A platform with perfect horizontal straightness provides a basic guarantee for the precision measurement and manufacture of large scale integrated circuits in the field of super-precision measurement and manufacturing. It is widely used for many advanced production and measurement systems such as biology study, electron optics manufacture, precision machining, physical and chemical tests and etc. The control of its horizontal straightness has its effect on the measurements of machinery and the performance of instruments and directly effects on the suppression of platform with aerostatic floatation on vibration. The effect of environmental vibration on instrument and equipment increases as the super-precision measurement instrument and super-precision manufacturing instrument are increasingly updated. As a newly developed vibration isolation device, the platform with an electromagnetic and aerostatic floatation is developing with the development of precision instrument manufacture industry, the high speed development of ultra-large scale integrated circuits manufacture industry in particular, and as the measurement accuracy and stability requirements are becoming increasingly stringent as well.
Interferences to super-precision measurement instrument and manufacturing equipment are mainly generated at frequencies in the range of 0.8˜100 Hz. There are two kinds of vibration sources, one comes from the ground and the other comes from the platform itself. Passive isolation system is widely used to separate the platform from ground vibration. A passive isolation system usually does an excellent job at high frequency. But it does not work very well at low frequency and in reducing direct disturbance to the platform. So active isolation systems are now becoming more and more popular, because of their excellent vibration isolation performances. However, these active isolation systems need sensitive sensors and a large amount of energy from actuators. And the high cost of these systems places another obstacle to their further applications.

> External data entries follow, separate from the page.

(** * The agentic workflow of starlight-form-agent

    A shallow embedding of [src/lib/agentic-workflow.ts] (with the types of
    [src/types/agents.ts]): the shared context store, the planner, reviewer,
    researcher and executor agents and the orchestrator loop, followed by
    the properties of the written specification.

    Conventions of the embedding.
    - Values that come back from [JSON.parse] are dynamically typed; they
      are kept as [json] trees and read with the JavaScript rules for
      property access, truthiness, [||], [??] and [?.].
    - A template literal converts the values it shows to strings, and the
      conversion of an object with a property named [toString] throws a
      [TypeError]. Where a prompt or a logged message shows a value that
      came from [JSON.parse], the conversion is part of the embedding;
      what is shown is not.
    - Task objects are shared between [currentPlan.tasks], [pendingTasks]
      and [completedTasks]; they live in a heap and the three collections
      hold references (heap indices).
    - The reasoning service, the browser automation and the clock are
      external: their answers are read from an environment [Ext].
    - Fields filled from [generateId()] or from the wall clock ([sessionId],
      [Plan.id], [MemoryItem.id], [HistoryEntry.id], [createdAt],
      [updatedAt], [timestamp], [reviewedAt], [executedAt], [duration]) are
      written and never read by the module; the records leave them out. *)

From Stdlib Require Import String Ascii ZArith List Bool Lia.
From stdpp Require Import base option list strings pretty.
From stdpp Require Import relations.

Import ListNotations.
Set Warnings "-register-all".
Local Open Scope string_scope.
Local Open Scope list_scope.

(* ===================================================================== *)
(** ** Values returned by [JSON.parse] *)
(* ===================================================================== *)

(** A parsed JSON text. A number is kept as the text that [String]
    gives for it ([1], [0.5], [1e+21]), which determines the number up to
    the sign of zero: the module only tests numbers for zero and converts
    them to strings. The fields of an object are its own properties;
    [JSON.parse] keeps one value per key, and a lookup takes the first
    field with the key. *)
Inductive json : Type :=
  | JNull
  | JBool (b : bool)
  | JNum (shown : string)
  | JStr (s : string)
  | JArr (items : list json)
  | JObj (fields : list (string * json)).

(** [!!v] is false exactly for the falsy values. *)
Definition truthy (v : json) : bool :=
  match v with
  | JNull => false
  | JBool b => b
  | JNum shown => negb (String.eqb shown "0")
  | JStr s => negb (String.eqb s "")
  | JArr _ | JObj _ => true
  end.

(** A JavaScript value that may also be [undefined]. *)
Definition jsval := option json.

Definition truthy_val (v : jsval) : bool :=
  match v with Some j => truthy j | None => false end.

(** [v == null]: [null] or [undefined]. *)
Definition nullish (v : jsval) : bool :=
  match v with None | Some JNull => true | Some _ => false end.

Fixpoint assoc (k : string) (fields : list (string * json)) : jsval :=
  match fields with
  | [] => None
  | (k', v) :: rest => if String.eqb k' k then Some v else assoc k rest
  end.

(** [v.k] for a value [v] that is not [null] and a name [k] that no
    prototype defines (all names read by the module are of that kind):
    own properties of objects, [undefined] for everything else. *)
Definition get (v : json) (k : string) : jsval :=
  match v with
  | JObj fields => assoc k fields
  | _ => None
  end.

(** [v?.k]. *)
Definition get_opt (v : json) (k : string) : jsval :=
  match v with
  | JNull => None
  | _ => get v k
  end.

(** [a || b] and [a ?? b] with a JSON default. *)
Definition or_else (a : jsval) (b : json) : json :=
  match a with
  | Some j => if truthy j then j else b
  | None => b
  end.

Definition nullish_else (a : jsval) (b : json) : json :=
  match a with
  | Some JNull | None => b
  | Some j => j
  end.

(* ===================================================================== *)
(** ** Exceptions *)
(* ===================================================================== *)

(** What a [throw] carries: an [Error] with its message, or any other
    value. The [TypeError]s that the module's own code can raise are
    [Error]s; their message text is the engine's, and the three constants
    below stand for it. *)
Inductive exn : Type :=
  | Error (message : string)
  | Thrown.

Definition TypeError_property_of_null : exn :=
  Error "Cannot read properties of null".

Definition TypeError_not_a_function : exn :=
  Error "map is not a function".

Definition TypeError_not_primitive : exn :=
  Error "Cannot convert object to primitive value".

(** [error instanceof Error ? error.message : 'Unknown error'] *)
Definition error_message (e : exn) : string :=
  match e with
  | Error m => m
  | Thrown => "Unknown error"
  end.

Inductive outcome (A : Type) : Type :=
  | Ok (a : A)
  | Throw (e : exn).
Arguments Ok {A} a.
Arguments Throw {A} e.

(** [String(v)], as a template literal [`${v}`] computes it. An object is
    converted by its [toString]: the inherited one gives
    [[object Object]]; an own property [toString], which in a parsed JSON
    text is never a function, leaves only [valueOf], and the conversion
    throws a [TypeError]. An array joins the conversions of its elements,
    with nothing for [null], and throws when one of them does. *)
Fixpoint js_string (v : json) : outcome string :=
  match v with
  | JNull => Ok "null"
  | JBool true => Ok "true"
  | JBool false => Ok "false"
  | JNum shown => Ok shown
  | JStr s => Ok s
  | JArr items =>
      (fix join (l : list json) : outcome string :=
         match l with
         | [] => Ok ""
         | x :: rest =>
             match (match x with JNull => Ok "" | _ => js_string x end) with
             | Ok sx =>
                 match rest with
                 | [] => Ok sx
                 | _ :: _ =>
                     match join rest with
                     | Ok sr => Ok (sx +:+ "," +:+ sr)
                     | Throw e => Throw e
                     end
                 end
             | Throw e => Throw e
             end
         end) items
  | JObj fields =>
      match assoc "toString" fields with
      | Some _ => Throw TypeError_not_primitive
      | None => Ok "[object Object]"
      end
  end.

(** The same for a value that may be [undefined]. *)
Definition js_string_val (v : jsval) : outcome string :=
  match v with
  | Some j => js_string j
  | None => Ok "undefined"
  end.

(* ===================================================================== *)
(** ** Types of [types/agents.ts] *)
(* ===================================================================== *)

Inductive AgentRole := orchestrator | planner | reviewer | researcher | executor.

Inductive TaskStatus :=
  | pending | in_progress | needs_review | approved | rejected | completed | failed.

Definition TaskStatus_eqb (a b : TaskStatus) : bool :=
  match a, b with
  | pending, pending | in_progress, in_progress | needs_review, needs_review
  | approved, approved | rejected, rejected | completed, completed
  | failed, failed => true
  | _, _ => false
  end.

Record TaskResult := {
  success : json;
  data : jsval;
  reviewNotes : jsval;
}.

Record Task := {
  id : string;
  description : jsval;
  status : TaskStatus;
  priority : jsval;
  dependencies : option (list string);
  result : option TaskResult;
}.

(** A reference to a task object. *)
Abbreviation ref := nat (only parsing).

Record Plan := {
  plan_goal : string;
  tasks : list ref;
  estimatedSteps : nat;
}.

(** [taskId] is [None] for a plan review, whose subject is the plan's
    generated id. *)
Record Review := {
  taskId : option string;
  review_approved : json;
  feedback : json;
  suggestions : jsval;
}.

Record ExecutedAction := {
  action_description : json;
  action_success : bool;
  action_result : jsval;
}.

Record ExecutionResult := {
  exec_taskId : string;
  exec_success : bool;
  output : jsval;
  actions : list ExecutedAction;
}.

Record MemoryItem := {
  key : string;
  value : json;
  source : AgentRole;
}.

Record ContextState := {
  isLoggedIn : bool;
  currentPage : option string;
  selectedCarer : jsval;
  formData : jsval;
  lastError : option string;
}.

(** A [Partial<ContextState>] as the module builds them. *)
Record StateUpdate := {
  upd_isLoggedIn : option bool;
  upd_currentPage : option string;
  upd_selectedCarer : jsval;
}.

(** The [input]/[output] payloads that [addHistory] is called with. *)
Inductive payload :=
  | PNull
  | PGoal (g : string)
  | PTaskId (t : string)
  | PAction (a : json)
  | PUpdates (u : StateUpdate)
  | PState (s : ContextState)
  | PPlan (p : Plan)
  | PReview (r : Review)
  | PExecution (r : ExecutionResult).

Record HistoryEntry := {
  agent : AgentRole;
  action : string;
  input : payload;
  hist_output : payload;
}.

Record SharedContext := {
  goal : string;
  currentPlan : option Plan;
  completedTasks : list ref;
  pendingTasks : list ref;
  memory : list MemoryItem;
  state : ContextState;
  history : list HistoryEntry;
}.

Record AgentMessage := {
  msg_from : AgentRole;
  msg_to : AgentRole;
  msg_type : string;
  content : string;
  msg_payload : ExecutionResult;
}.

(** The configuration that an orchestrator runs with, the defaults
    already merged in; the two limits are counts. *)
Record WorkflowConfig := {
  maxIterations : nat;
  requireReview : bool;
  autoRetry : bool;
  retryLimit : nat;
  timeout : Z;
}.

Definition DEFAULT_CONFIG : WorkflowConfig :=
  {| maxIterations := 15; requireReview := true; autoRetry := true;
     retryLimit := 2; timeout := 300000 |}.

Record CompiledOutput := {
  out_state : ContextState;
  results : list (jsval * option TaskResult);
  out_memory : list (string * json);
}.

Record WorkflowResult := {
  wf_success : bool;
  wf_goal : string;
  wf_completedTasks : nat;
  wf_totalTasks : nat;
  wf_output : option CompiledOutput;
  error : option string;
  wf_history : list HistoryEntry;
}.

(* ===================================================================== *)
(** ** The session: heap of task objects, shared context, message log *)
(* ===================================================================== *)

(** The calls made to the browser automation functions of
    [browser-agent.ts], in the order they are made. The log is not part of
    the source; it records the calls so that they can be counted. *)
Inductive AutomationCall :=
  | CallLogin
  | CallExtractCarers
  | CallSelectCarer (carerCode : json)
  | CallNavigateToForm
  | CallFillForm (data : json)
  | CallSubmitForm (submitType : json)
  | CallGetPageState.

Record Session := {
  heap : list Task;
  context : SharedContext;
  messages : list AgentMessage;
  automation_calls : list AutomationCall;
}.

Definition with_context (f : SharedContext -> SharedContext) (s : Session) : Session :=
  {| heap := heap s; context := f (context s); messages := messages s;
     automation_calls := automation_calls s |}.

Definition with_heap (f : list Task -> list Task) (s : Session) : Session :=
  {| heap := f (heap s); context := context s; messages := messages s;
     automation_calls := automation_calls s |}.

Definition set_plan_fields (p : Plan) (c : SharedContext) : SharedContext :=
  {| goal := goal c; currentPlan := Some p; completedTasks := completedTasks c;
     pendingTasks := tasks p; memory := memory c; state := state c;
     history := history c |}.

Definition set_queues (done todo : list ref) (c : SharedContext) : SharedContext :=
  {| goal := goal c; currentPlan := currentPlan c; completedTasks := done;
     pendingTasks := todo; memory := memory c; state := state c;
     history := history c |}.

Taksehi Mizuno from Japan Saitama University used zero-power control strategy and proposed a magnetic suspension structure, to realize infinite stiffness and to reduce the direct disturbance. They proposed a solution to the problems of vibration isolation, but their proposed method still has its obvious drawback. The isolator's size and carrying capacity are limited because vibration isolation is achieved using mechanical springs. In addition, the position accuracy of the platform cannot go up to a micron or submicron level. Nowadays, there is a common problem with active or passive vibration isolation systems, such as complex structure, high manufacturing cost and stringent requirement for sensors and actuators.